La mise en scène peut également laisser perplexe dans certains cas. Si les cinématiques type manga sont courtes mais agréables, les interminables échanges pour un oui ou pour un non, à base de quatre ou cinq animations, sont nettement plus soporifiques et rasoirs. Sans compter les aberrations logiques tel le déblocage de nouveaux récipients de synthèse qui est toujours une plaie sans nom. Une fois une (longue) discussion terminée, vous devez parler de nouveau au génie créatif du coin pour pouvoir consulter la liste des nouveaux objets à synthétiser. Puis vous devez sortir du menu afin que s’enclenche éventuellement un nouveau (long) dialogue, puis lui parler de nouveau, synthétiser, partir, parler, synthétiser, partir, parler, synthétiser, partir, … C’est d’une lourdeur incroyable et l’on doit parfois enchaîner une dizaine de discussions avant d’être sûr et certain d’avoir fait le tour de toutes les nouveautés possibles.
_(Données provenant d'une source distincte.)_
Lemma status_cond_true st f :
  sql_true (status_cond st f) = true ↔ f_status f = SText st.
Proof.
  unfold status_cond. rewrite sql_true_Some, sql_eq_true.
  split; [by intros [? _]|]. intros ->. done.
Qed.

Lemma truthy_int_Some x t : truthy_int x = Some t ↔ x = Some t ∧ t ≠ 0.
Proof.
  destruct x as [z|]; simpl; [|naive_solver].
  destruct (Z.eqb_spec z 0); naive_solver.
Qed.

Lemma truthy_str_Some x st : truthy_str x = Some st ↔ x = Some st ∧ st ≠ "".
Proof.
  destruct x as [z|]; simpl; [|naive_solver].
  destruct (String.eqb_spec z ""); naive_solver.
Qed.

Lemma truthy_int_None x : truthy_int x = None ↔ x = None ∨ x = Some 0.
Proof.
  destruct x as [z|]; simpl; [|split; auto].
  destruct (Z.eqb_spec z 0) as [->|Hz]; split; auto; try done.
  intros [[=]|[= ->]]. done.
Qed.

Lemma truthy_str_None x : truthy_str x = None ↔ x = None ∨ x = Some "".
Proof.
  destruct x as [z|]; simpl; [|split; auto].
  destruct (String.eqb_spec z "") as [->|Hz]; split; auto; try done.
  intros [[=]|[= ->]]. done.
Qed.

(** The conjunct a truthy team id adds to a WHERE clause. *)
Lemma team_filter_true (team_id : option Z) (q : option bool) f :
  sql_true match truthy_int team_id with
           | Some t => sql_and q (team_cond t f)
           | None => q
           end = true ↔
  sql_true q = true ∧ (∀ t, team_id = Some t → t ≠ 0 → played t f).
Proof.
  destruct (truthy_int team_id) as [t|] eqn:E.
  - apply truthy_int_Some in E as [-> Ht].
    rewrite sql_true_and, team_cond_true. split.
    + intros [Hq Hp]. split; [done|]. by intros ? [= <-] _.
    + intros [Hq Hp]. split; [done|]. by apply Hp.
  - apply truthy_int_None in E. split; [|by intros [? _]].
    intros Hq. split; [done|]. intros t -> Ht. by destruct E as [[=]|[= ->]].
Qed.

Lemma status_filter_true (status : option string) (q : option bool) f :
  sql_true match truthy_str status with
           | Some st => sql_and q (status_cond st f)
           | None => q
           end = true ↔
  sql_true q = true ∧ (∀ st, status = Some st → st ≠ "" → f_status f = SText st).
Proof.
  destruct (truthy_str status) as [st|] eqn:E.
  - apply truthy_str_Some in E as [-> Ht].
    rewrite sql_true_and, status_cond_true. split.
    + intros [Hq Hp]. split; [done|]. by intros ? [= <-] _.
    + intros [Hq Hp]. split; [done|]. by apply Hp.
  - apply truthy_str_None in E. split; [|by intros [? _]].
    intros Hq. split; [done|]. intros st -> Ht. by destruct E as [[=]|[= ->]].
Qed.

(** The WHERE clause of [get_fixtures] is the conjunction of the
    filters whose argument is truthy. *)
Lemma fixtures_where_true team_id status attended_only f o :
  sql_true (fixtures_where team_id status attended_only (f, o)) = true ↔
  (∀ t, team_id = Some t → t ≠ 0 → played t f) ∧
  (∀ st, status = Some st → st ≠ "" → f_status f = SText st) ∧
  (attended_only = true → is_Some o).
Proof.
  unfold fixtures_where. cbn [fst snd].
  assert (Ho : sql_true (Some (sql_is_not_null (am_fixture_id_col o))) = true
               ↔ is_Some o).
  { destruct o; simpl; split; done. }
  destruct attended_only.
  - rewrite sql_true_and, status_filter_true, team_filter_true, Ho.
    split.
    + intros [[[_ Ht] Hs] Ha]. auto.
    + intros (Ht & Hs & Ha). auto.
  - rewrite status_filter_true, team_filter_true. split.
    + intros [[_ Ht] Hs]. repeat split; auto. done.
    + intros (Ht & Hs & _). auto.
Qed.


(** ** get_fixtures *)

Lemma get_fixtures_sorted team_id status attended_only s :
  StronglySorted view_date_desc (get_fixtures team_id status attended_only s).
Proof.
  unfold get_fixtures.
  apply (StronglySorted_fmap select_view date_desc view_date_desc).
  - by intros x y.
  - apply StronglySorted_merge_sort; apply _.
Qed.

(** The columns [select_view] gives a joined row. *)
Lemma select_view_join fs ams f o :
  (f, o) ∈ left_join fs ams →
  let v := select_view (f, o) in
  v_fixture v = f ∧ f ∈ fs ∧
  match o with
  | Some a =>
      a ∈ ams ∧ am_fixture_id a = f_fixture_id f ∧ v_attended v = 1 ∧
      v_attended_date v = am_attended_date a ∧ v_notes v = am_notes a
  | None =>
      (∀ a, a ∈ ams → am_fixture_id a ≠ f_fixture_id f) ∧ v_attended v = 0 ∧
      v_attended_date v = SNull ∧ v_notes v = SNull
  end.
Proof.
  intros [Hf Ho]%elem_of_left_join. simpl. repeat split; try done.
  destruct o as [a|].
  - destruct Ho. done.
  - repeat split; try done. intros a Ha Heq. by apply (Ho a).
Qed.

(** Every fixture of the table that passes the filters in force is
    among the rows. *)
Lemma get_fixtures_complete team_id status attended_only s f :
  f ∈ fixtures s →
  (∀ t, team_id = Some t → t ≠ 0 → played t f) →
  (∀ st, status = Some st → st ≠ "" → f_status f = SText st) →
  (attended_only = true → marked s f) →
  ∃ v, v ∈ get_fixtures team_id status attended_only s ∧ v_fixture v = f.
Proof.
  intros Hf Ht Hs Ha.
  assert (Hex : ∃ o, (f, o) ∈ left_join (fixtures s) (attended_matches s) ∧
                     (attended_only = true → is_Some o)).
  { destruct (decide (Exists (λ a, f_fixture_id f = am_fixture_id a)
                             (attended_matches s))) as [He|He].
    - apply Exists_exists in He as (a & Hin & Heq). exists (Some a).
      split; [by apply elem_of_left_join|]. by eexists.
    - exists None. split.
      + apply elem_of_left_join. split; [done|]. intros a Hin Heq.
        apply He, Exists_exists. by exists a.
      + intros Hao. destruct (Ha Hao) as (a & Hin & Heq).
        exfalso. apply He, Exists_exists. by exists a. }
  destruct Hex as (o & Hj & Ho).
  exists (select_view (f, o)). split; [|done].
  apply elem_of_get_fixtures. exists (f, o). split; [done|]. split; [|done].
  by apply fixtures_where_true.
Qed.

(** C7, as amended.  [get_fixtures] returns its rows in descending
    order of date.  Every row is a fixture of the table joined with its
    mark: the mark's date and notes and the flag 1 when one exists, NULL
    and the flag 0 when none does.  A team id other than 0 keeps only
    fixtures the team played; a status other than the empty string keeps
    only fixtures of that status; [attended_only] keeps only marked
    fixtures.  Nothing else is left out: every fixture of the table that
    passes the filters in force is returned. *)
Theorem get_fixtures_filters team_id status attended_only s :
  let rows := get_fixtures team_id status attended_only s in
  StronglySorted view_date_desc rows ∧
  (∀ v, v ∈ rows →
     v_fixture v ∈ fixtures s ∧
     ((∃ a, a ∈ attended_matches s ∧
            am_fixture_id a = f_fixture_id (v_fixture v) ∧
            v_attended v = 1 ∧
            v_attended_date v = am_attended_date a ∧
            v_notes v = am_notes a) ∨
      ((∀ a, a ∈ attended_matches s →
             am_fixture_id a ≠ f_fixture_id (v_fixture v)) ∧
       v_attended v = 0 ∧ v_attended_date v = SNull ∧ v_notes v = SNull)) ∧
     (∀ t, team_id = Some t → t ≠ 0 → played t (v_fixture v)) ∧
     (∀ st, status = Some st → st ≠ "" → f_status (v_fixture v) = SText st) ∧
     (attended_only = true → v_attended v = 1 ∧ marked s (v_fixture v))) ∧
  (∀ f, f ∈ fixtures s →
     (∀ t, team_id = Some t → t ≠ 0 → played t f) →
     (∀ st, status = Some st → st ≠ "" → f_status f = SText st) →
     (attended_only = true → marked s f) →
     ∃ v, v ∈ rows ∧ v_fixture v = f).
Proof.
  intros rows. split; [apply get_fixtures_sorted|]. split.
  - intros v ([f o] & Hj & Hw & ->)%elem_of_get_fixtures.
    apply fixtures_where_true in Hw as (Ht & Hs & Ha).
    destruct (select_view_join _ _ _ _ Hj) as (Hv & Hf & Ho).
    rewrite Hv. split; [done|]. split; [|split; [done|split; [done|]]].
    + destruct o as [a|].
      * left. exists a. exact Ho.
      * right. exact Ho.
    + intros Hao. destruct (Ha Hao) as [a ->].
      destruct Ho as (? & ? & ? & _). split; [done|]. by exists a.
  - intros f. apply get_fixtures_complete.
Qed.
Ce boulet que l’on traîne du début à la fin du jeu est tout juste sauvé par les inventions parfois délirantes de nos savantes folles, à l’instar de ce semblant de sculpture qui contient en son sein une fusion nucléaire perpétuelle qui pourrait détruire plusieurs vaisseaux comme le Soreil sur un malentendu … mais … euh ?
Conclusion
Malgré ses imperfections récurrentes dont n’arrivent pas à se débarrasser les développeurs, Ar nosurge reste une valeur sûre du JRPG, offrant un univers toujours aussi original, des personnages relativement singuliers, et un système de combat qui devient de plus en plus nerveux et défoulant, le tout sur fond de visual novel où l’on passe des heures et des heures à découvrir ce que cachent nos chanteuses au plus profond de leurs esprits fermés. Une curiosité du genre qui montre qu'il y a encore des créatifs pour oser sortir des sentiers battus et rebattus dans tous les sens.